A major part of the company culture grows from the Office of Accessibility at Salesforce.
“Everyone in the Office of Accessibility really cares about this stuff,” continues Preston-Watson. “They want to make products for all of our customers. There really is that focus and drive to make sure everyone can bring their full self to their job, and be able to do their job without any sort of hindrance or wondering why they can't access this or that.”
It’s not uncommon for companies to state a commitment to accessibility and inclusion out of compliance, but she believes it’s easy for people with disabilities to quickly discern whether an organization actually practices what it preaches:
“The team that I was brought in on did really well with communication, a lot of people were sharing things about themselves, and really bringing themselves to work. And when you have people who are being genuine about who they are and have teams who are not just saying, ‘Oh, we're all open and honest here.’ They really backed it up with actions. It allows you to get more comfortable.”
Preston-Watson recalls the first time she wore her eye patch to work as just one example.
“We acknowledged it and nobody brought it up again,” she says. “It's not about bringing attention. It's like, ‘Hey, I'm wearing this now.’ They were like, ‘Oh, cool, that's awesome.’ And then you go about doing your job.”
Requesting Accommodations & Providing Remote Work Options
When asked what she believes companies can do to foster more accessible and inclusive workplaces, Preston-Watson recommended a few actions organizations can take regarding hiring practices and accommodations.
For example, to encourage more BIV applicants, companies can include prompts on applications for any accommodations potential employees might need. This demonstrates that an employer is aware people require different setups to do their jobs well.
“It’s about asking for accommodations in the interview process knowing it’s not going to get them marked down on their application,” she explains, “and letting people know that if they do apply and get a job, that they don’t need to cover up their disability.”
Once hired, providing remote work options might be the most consistently beneficial and concrete thing an employer can do to accommodate BVI professionals—and something people with disabilities have been advocating for years.

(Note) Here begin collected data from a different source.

Lemma cleanup_elem now q room q' m :
  queues (cleanup now q).2 !! room = Some q' → m ∈ q' →
  ∃ q0, queues q !! room = Some q0 ∧ m ∈ q0.
Proof.
  unfold cleanup. simpl. rewrite lookup_omap.
  destruct (queues q !! room) as [q0|]; simpl; [|done].
  unfold cleanup_room. intros Hq Hin. exists q0. split; [done|].
  repeat case_bool_decide; simplify_eq; [|done].
  by apply list_elem_of_filter in Hin as [_ ?].
Qed.

Lemma enqueue_all_maxSize q calls : maxSize (enqueue_all q calls) = maxSize q.
Proof.
  revert q. induction calls as [|c calls IH]; intros q; [done|].
  simpl. rewrite IH. reflexivity.
Qed.

Lemma messages_for_cons_same c calls :
  messages_for (c_room c) (c :: calls) = message_of c :: messages_for (c_room c) calls.
Proof. unfold messages_for. rewrite filter_cons_True by done. reflexivity. Qed.

Lemma messages_for_cons_other room c calls :
  c_room c ≠ room → messages_for room (c :: calls) = messages_for room calls.
Proof. intros Hne. unfold messages_for. by rewrite filter_cons_False. Qed.

(** The log of a room after a sequence of [enqueue] calls on any rooms:
    the newest [maxSize] of what the room held plus what the calls pushed
    for it, in insertion order. *)
Lemma enqueue_all_log q calls room :
  (0 < maxSize q)%nat →
  (length (log room q) ≤ maxSize q)%nat →
  log room (enqueue_all q calls) =
  Js.lastn (maxSize q) (log room q ++ messages_for room calls).
Proof.
  intros Hpos. revert q Hpos.
  induction calls as [|c calls IH]; intros q Hpos Hlen.
  - simpl. unfold messages_for. simpl. rewrite app_nil_r.
    symmetry. by apply lastn_all.
  - simpl. unfold enqueue_call at 1.
    destruct (decide (c_room c = room)) as [<-|Hne].
    + rewrite IH; rewrite ?enqueue_maxSize, ?enqueue_log; try done.
      * rewrite messages_for_cons_same, lastn_app_lastn, <- app_assoc. reflexivity.
      * rewrite lastn_length. lia.
    + rewrite IH; rewrite ?enqueue_maxSize, ?enqueue_log_other; try done.
      by rewrite messages_for_cons_other.
Qed.
(** [templateHandler.ServeHTTP] with the files [fs]: the handler
    afterwards and how the call ends. The panic of [template.Must] carries
    the error of [ParseFiles]; [Execute] on the nil template dereferences
    it; the error that [Execute] returns is dropped, as in the source. *)
Definition templateHandler_ServeHTTP (L : libraries) (fs : files L)
    (t : templateHandler L) (r : http_request) (w : conn)
    : templateHandler L * outcome :=
  let '(t1, must_panicked) := templateHandler_once L fs t in
  if must_panicked then (t1, Panicked (PanicError "template: ParseFiles"))
  else
    let render (userData : option (objx_map L)) :=
      match templ t1 with
      | None => Panicked NilDereference
      | Some tp => Returned (Execute L tp (r_host r) userData w)
      end in
    match Request_Cookie "auth" r with
    | inl v =>
        match MustFromBase64 L v with
        | None => (t1, Panicked (PanicError "objx: MustFromBase64"))
        | Some m => (t1, render (Some m))
        end
    | inr _ => (t1, render None)
    end.

(** The handler that [main] puts on [/chat]:
    [MustAuth(&templateHandler{filename: "chat.html"})], here for a
    template handler in the state [t]. *)
Definition chat_page (L : libraries) (fs : files L) (t : templateHandler L) : handler :=
  MustAuth (λ r w, (templateHandler_ServeHTTP L fs t r w).2).

(** The cookies that a browser sends back after the response [w]. *)
Definition cookies_of (w : conn) : list (string * string) :=
  (λ c, (c_name c, c_value c)) <$> w_set_cookies w.

(** Libraries to run the handlers with: three providers, whose login
    page is their name under [https://]; the credentials and the user are
    the query; a cookie value decodes when it ends in [=]; the only
    template file is [chat.html]. *)
Definition toy_libraries : libraries :=
  {| provider := string; creds := string; user := string;
     objx_map := string; template := string; files := unit;
     gomniauth_Provider := λ name,
       if decide (name ∈ ["facebook"; "github"; "google"]) then Some name else None;
     GetBeginAuthURL := λ p, Some ("https://" +:+ p);
     CompleteAuth := λ _ q, Some q;
     GetUser := λ _ cr, Some cr;
     user_Name := λ u, u;
     MustFromURLQuery := λ q, Some q;
     MustFromBase64 := λ v,
       match String.rev v with
       | String "="%char rest => Some (String.rev rest)
       | _ => None
       end;
     name_MustBase64 := λ n, n +:+ "=";
     ParseTemplate := λ _ name, if decide (name = "chat.html") then Some name else None;
     Execute := λ tp host ud w, Fprintf (tp +:+ " for " +:+ host) w |}.

Definition fresh_conn : conn :=
  {| w_header := ∅; w_set_cookies := []; w_status := None;
     w_body := ""; w_logged := [] |}.

(** Requests to run the handlers on. *)
Definition get (path : string) (cookies : list (string * string)) : http_request :=
  {| r_path := path; r_query := "code=4"; r_host := "localhost:8080";
     r_cookies := cookies |}.

(** * Properties *)

(** Facts about a scenario are settled by running the model. *)
Ltac by_running := vm_compute; reflexivity.

Ltac is_member :=
  apply elem_of_dom; eexists; by_running.

Ltac is_not_member :=
  let Hin := fresh "Hin" in
  let b := fresh "b" in
  intros Hin; unfold members in Hin;
  apply elem_of_dom in Hin as [b Hin]; vm_compute in Hin; discriminate Hin.


(** ** Channels *)

Lemma try_send_closed msg ch :
  ch_closed ch = true → try_send msg ch = SendOnClosed.
Proof. unfold try_send. by intros ->. Qed.

Lemma try_send_room msg ch :
  ch_closed ch = false → has_room ch = true →
  try_send msg ch = Enqueued (deliver msg ch).
Proof. unfold try_send, deliver. by intros -> ->. Qed.

Lemma try_send_full msg ch :
  ch_closed ch = false → has_room ch = false →
  try_send msg ch = WouldBlock.
Proof. unfold try_send. by intros -> ->. Qed.

Lemma close_chan_open ch :
  ch_closed ch = false →
  close_chan ch = Some {| ch_cap := ch_cap ch; ch_buf := ch_buf ch; ch_closed := true |}.
Proof. unfold close_chan. by intros ->. Qed.

Lemma has_room_lt ch : has_room ch = true ↔ length (ch_buf ch) < ch_cap ch.
Proof. unfold has_room. apply Nat.ltb_lt. Qed.

Lemma has_room_ge ch : has_room ch = false ↔ ch_cap ch ≤ length (ch_buf ch).
Proof. unfold has_room. apply Nat.ltb_ge. Qed.

(** ** One visit of the fan-out *)

Lemma send_or_evict_open msg c st :
  ch_closed (send_of st c) = false →
  send_or_evict msg c st = Ok (visit msg c st).
Proof.
  intros Hopen. unfold send_or_evict, visit, verdict, cleanup.
  destruct (has_room (send_of st c)) eqn:Hroom.
  - rewrite (try_send_room _ _ Hopen Hroom). unfold deliver. by rewrite Hroom.
  - rewrite (try_send_full _ _ Hopen Hroom), (close_chan_open _ Hopen).
    unfold deliver. by rewrite Hroom.
Qed.

Lemma send_or_evict_closed msg c st :
  ch_closed (send_of st c) = true →
  send_or_evict msg c st = Panic "send on closed channel"%string.
Proof. intros Hc. unfold send_or_evict. by rewrite (try_send_closed _ _ Hc). Qed.

Lemma send_of_visit_eq msg c st :
  send_of (visit msg c st) c = deliver msg (send_of st c).
Proof. unfold send_of at 1, visit; simpl. by rewrite lookup_insert_eq. Qed.

Lemma send_of_visit_ne msg c c' st :
  c ≠ c' → send_of (visit msg c st) c' = send_of st c'.
Proof. intros Hne. unfold send_of, visit; simpl. by rewrite lookup_insert_ne. Qed.

Lemma clients_visit_ne msg c c' st :
  c ≠ c' → clients (visit msg c st) !! c' = clients st !! c'.
Proof.
  intros Hne. unfold visit; simpl.
  destruct (has_room (send_of st c)); [done|]. by rewrite lookup_delete_ne.
Qed.

Lemma clients_visit_eq msg c st :
  clients (visit msg c st) !! c =
  if has_room (send_of st c) then clients st !! c else None.
Proof.
  unfold visit; simpl.
  destruct (has_room (send_of st c)); [done|]. by rewrite lookup_delete_eq.
Qed.

(** ** The whole fan-out *)

(** The fan-out over pairwise distinct clients either finds a closed
    mailbox and panics, or leaves every visited client with [deliver]
    applied to its mailbox, the full ones removed, and one trace line per
    visit, in the order of the visits. *)
Lemma fan_out_spec msg ks :
  NoDup ks → ∀ st,
  match fan_out msg ks st with
  | Ok st' =>
      (∀ c, c ∈ ks → ch_closed (send_of st c) = false) ∧
      (∀ c, c ∈ ks → send_of st' c = deliver msg (send_of st c)) ∧
      (∀ c, c ∉ ks → send_of st' c = send_of st c) ∧
      (∀ c, c ∈ ks → clients st' !! c =
                     if has_room (send_of st c) then clients st !! c else None) ∧
      (∀ c, c ∉ ks → clients st' !! c = clients st !! c) ∧
      tracer st' = tracer st ++ (verdict st <$> ks)
  | Panic _ => ∃ c, c ∈ ks ∧ ch_closed (send_of st c) = true
  end.
Proof.
  induction 1 as [|c ks Hc Hnd IH]; intros st; simpl.
  { repeat split; try (intros c Hc; by apply elem_of_nil in Hc); try done.
    by rewrite app_nil_r. }
  destruct (ch_closed (send_of st c)) eqn:Hopen.
  { rewrite (send_or_evict_closed _ _ _ Hopen). exists c. split; [left|done]. }
  rewrite (send_or_evict_open _ _ _ Hopen).
  specialize (IH (visit msg c st)).
  destruct (fan_out msg ks (visit msg c st)) as [st'|why].
  - destruct IH as (Hop & Hin & Hout & Hcin & Hcout & Htr).
    assert (Hne : ∀ c', c' ∈ ks → c ≠ c') by (intros c' ? ->; done).
    split_and!.
    + intros c' [->|Hc']%elem_of_cons; [done|].
      rewrite <- (send_of_visit_ne msg c c' st) by auto. auto.
    + intros c' [->|Hc']%elem_of_cons.
      * rewrite Hout by done. apply send_of_visit_eq.
      * rewrite Hin by done. by rewrite send_of_visit_ne by auto.
    + intros c' Hc'. apply not_elem_of_cons in Hc' as [Hcc' Hc'].
      rewrite Hout by done. by rewrite send_of_visit_ne.
    + intros c' [->|Hc']%elem_of_cons.
      * rewrite Hcout by done. apply clients_visit_eq.
      * rewrite Hcin by done.
        rewrite send_of_visit_ne, clients_visit_ne by auto. done.
    + intros c' Hc'. apply not_elem_of_cons in Hc' as [Hcc' Hc'].
      rewrite Hcout by done. by rewrite clients_visit_ne.
    + rewrite Htr. unfold visit at 1; simpl. rewrite <- app_assoc. simpl.
      do 2 f_equal. apply list_fmap_ext. intros i c' Hi.
      assert (c' ∈ ks) by (by eapply list_elem_of_lookup_2).
      unfold verdict. by rewrite send_of_visit_ne by auto.
  - destruct IH as (c' & Hc' & Hcl). exists c'. split; [by right|].
    rewrite <- Hcl. f_equal. symmetry. apply send_of_visit_ne. by intros ->.
Qed.

Lemma fan_out_preserves (P : state → Prop) msg :
  (∀ c st, ch_closed (send_of st c) = false → P st → P (visit msg c st)) →
  ∀ ks st st', P st → fan_out msg ks st = Ok st' → P st'.
Proof.
  intros Hvisit. induction ks as [|c ks IH]; intros st st' HP; simpl.
  { by intros [= <-]. }
  destruct (ch_closed (send_of st c)) eqn:Hopen.
  { by rewrite (send_or_evict_closed _ _ _ Hopen). }
  rewrite (send_or_evict_open _ _ _ Hopen). eauto.
Qed.

(** ** The orders of [range] *)

Lemma keys_range_order (m : gmap client bool) : range_order m (keys m).
Proof.
  split; [apply NoDup_fst_map_to_list|].
  intros c. unfold keys. rewrite list_elem_of_fmap. split.
  - intros ([c' b] & -> & Hin). apply elem_of_map_to_list in Hin. by exists b.
  - intros [b Hb]. exists (c, b). split; [done|]. by apply elem_of_map_to_list.
Qed.

Lemma range_order_members st ks c :
  range_order (clients st) ks → c ∈ ks ↔ c ∈ members st.
Proof. intros [_ H]. unfold members. by rewrite elem_of_dom. Qed.
(** X13.  The tag list, the catalog and the referrers only ask: whatever
    the request, a run that does not panic leaves the stores as they were, and
    every call it makes is a question to the authorizer or a look-up in a
    store.  Nothing is stored, no pull is audited (the referrers read every
    manifest of the repository unaudited), no transaction is opened. *)
Theorem listings_only_look_up (req : Request) (s : St W) :
  (forall r s',
     handleTags req s = (Some r, s') ->
     world s' = world s
     /\ exists cs, calls s' = (calls s ++ cs)%list /\ only_lookups cs = true)
  /\ (forall r s',
        handleCatalog req s = (Some r, s') ->
        world s' = world s
        /\ exists cs, calls s' = (calls s ++ cs)%list /\ only_lookups cs = true)
  /\ (forall r s',
        handleReferrers req s = (Some r, s') ->
        world s' = world s
        /\ exists cs, calls s' = (calls s ++ cs)%list /\ only_lookups cs = true).
Proof.
  assert (Hshape : forall (h : M W (option regError)),
             (exists r cs s1,
                 h s = (r, s1) /\ world s1 = world s
                 /\ calls s1 = (calls s ++ cs)%list /\ only_lookups cs = true) ->
             forall r s',
               h s = (Some r, s') ->
               world s' = world s
               /\ exists cs, calls s' = (calls s ++ cs)%list /\ only_lookups cs = true).
  { intros h (r0 & cs & s1 & Hrun & Hw & Hc & Hl) r s' Hh.
    rewrite Hrun in Hh. injection Hh as _ <-. eauto. }
  assert (Hnil : calls s = (calls s ++ [])%list) by now rewrite app_nil_r.
  conjuncts; apply Hshape.
  - unfold handleTags.
    destruct (path_repo (URL_Path req)) as [repo|]; cbn [checked].
    2:{ exists None, [], s. auto. }
    rewrite bind_ret_l.
    destruct (String.eqb (Method req) MethodGet).
    2:{ exists (Some (Some regErrMethodUnknown)), [], s. auto. }
    step. destruct (authz_Authorize repo ActionRead (world s)); [looked_up|].
    match goal with
    | |- context [match ?p with inl _ => _ | inr _ => _ end] => destruct p as [e|n]
    end; [looked_up|].
    step.
    destruct (manifestHandler_ListTags repo n _ (world s)) as [err|references].
    { destruct (errors_Is err ErrNameUnknown); looked_up. }
    destruct (Marshal_listTags _); [looked_up|].
    match goal with
    | |- context [write_json ?m ?c ?s1] =>
        destruct (write_json_run m c s1) as (r & r' & ->)
    end.
    looked_up.
  - unfold handleCatalog. cbv zeta.
    destruct (String.eqb (Method req) MethodGet).
    2:{ exists (Some (Some regErrMethodUnknown)), [], s. auto. }
    step.
    match goal with
    | |- context [manifestHandler_List ?n ?w] => destruct (manifestHandler_List n w)
    end; [looked_up|].
    destruct (Marshal_catalog _); [looked_up|].
    match goal with
    | |- context [write_json ?m ?c ?s1] =>
        destruct (write_json_run m c s1) as (r & r' & ->)
    end.
    looked_up.
  - unfold handleReferrers.
    destruct (negb (String.eqb (Method req) MethodGet)).
    { exists (Some (Some regErrMethodUnknown)), [], s. auto. }
    destruct (path_target (URL_Path req)) as [target|]; cbn [checked].
    2:{ exists None, [], s. auto. }
    rewrite bind_ret_l.
    destruct (path_repo (URL_Path req)) as [repo|]; cbn [checked].
    2:{ exists None, [], s. auto. }
    rewrite bind_ret_l.
    step. destruct (authz_AuthorizeReference repo target ActionRead (world s)); [looked_up|].
    destruct (NewHash target); [looked_up|].
    step. destruct (manifestHandler_ListDigests repo (world s)) as [err|digests].
    { destruct (errors_Is err ErrNameUnknown); looked_up. }
    match goal with
    | |- context [bind (referrers_loop _ _ _ []) _ ?s1] =>
        destruct (referrers_loop_total repo target digests [] s1) as (r & cs & Hrun & Hcs)
    end.
    erewrite bind_run; [|exact Hrun]. cbn [world resp calls].
    assert (Hall : only_lookups
                     ([CAuthorizeReference repo target ActionRead; CListDigests repo] ++ cs)
                   = true) by (rewrite only_lookups_app, Hcs; reflexivity).
    destruct r as [e|descs].
    { do 3 eexists. split; [reflexivity|]. cbn [calls world]. split; [reflexivity|].
      split; [|exact Hall]. now rewrite <- !app_assoc. }
    destruct (Marshal_IndexManifest _).
    { do 3 eexists. split; [reflexivity|]. cbn [calls world]. split; [reflexivity|].
      split; [|exact Hall]. now rewrite <- !app_assoc. }
    match goal with
    | |- context [write_json ?m ?c ?s1] =>
        destruct (write_json_run m c s1) as (r & r' & ->)
    end.
    do 3 eexists. split; [reflexivity|]. cbn [calls world]. split; [reflexivity|].
    split; [|exact Hall]. now rewrite <- !app_assoc.
Qed.

End ReadOnly.

(* ===================================================================== *)
(** ** The listings: refusals and failures *)
(* ===================================================================== *)

Section ListingFailures.

Context {W : Type} `{L : Lib} `{B : Backend W}.

(** X14.  The catalog is listed to anyone: the handler never looks at the
    path and never asks the authorizer.  Any method but GET is answered by
    the unknown-method error without a call; a GET makes exactly one call,
    the [List] of the store with the limit of the request, and when that
    fails the answer is the internal error of its error, with nothing
    written. *)
Theorem handleCatalog_unguarded (req : Request) (s : St W) :
  (Method req <> MethodGet ->
   handleCatalog req s = (Some (Some regErrMethodUnknown), s))
  /\ (Method req = MethodGet ->
      exists r s',
        handleCatalog req s = (Some r, s')
        /\ calls s' = (calls s ++ [CList (listing_limit req)])%list
        /\ (forall err,
              manifestHandler_List (listing_limit req) (world s) = inl err ->
              r = Some (regErrInternal err) /\ resp s' = resp s)).
Proof.
  unfold handleCatalog. cbv zeta. fold (listing_limit req). split.
  - intros Hm. apply String.eqb_neq in Hm. now rewrite Hm.
  - intros Hm. rewrite Hm. cbn [String.eqb MethodGet Ascii.eqb Bool.eqb]. step.
    destruct (manifestHandler_List (listing_limit req) (world s)) as [err|repos].
    { do 2 eexists. split; [reflexivity|]. split; [reflexivity|].
      intros err0 [= <-]. split; reflexivity. }
    destruct (Marshal_catalog _).
    { do 2 eexists. split; [reflexivity|]. split; [reflexivity|]. discriminate. }
    match goal with
    | |- context [write_json ?m ?c ?s1] =>
        destruct (write_json_run m c s1) as (r & r' & ->)
    end.
    do 2 eexists. split; [reflexivity|]. split; [reflexivity|]. discriminate.
Qed.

The coronavirus pandemic has helped many companies realize employees can be just as effective and happier when given the opportunity to telecommute.
“Being able to work remotely is a huge thing for a lot of people,” says Preston-Watson. “That's actually one of the biggest things. There are many different ways to do our jobs. That doesn't mean you have to be in a physical space. And it doesn't mean that everyone has to be remote, because that may not be the best for some people.”
She adds that such flexibility enables her to give her best effort:
“It's just that being in a very public space with things going on, loud noises and stuff, can be really difficult. I don't bring my best work when I'm kind of always constantly on edge. It's really about trusting your employees. You hired them for a reason and trust that they're going to work. The more you trust me, the more I'm going to do better work for you.”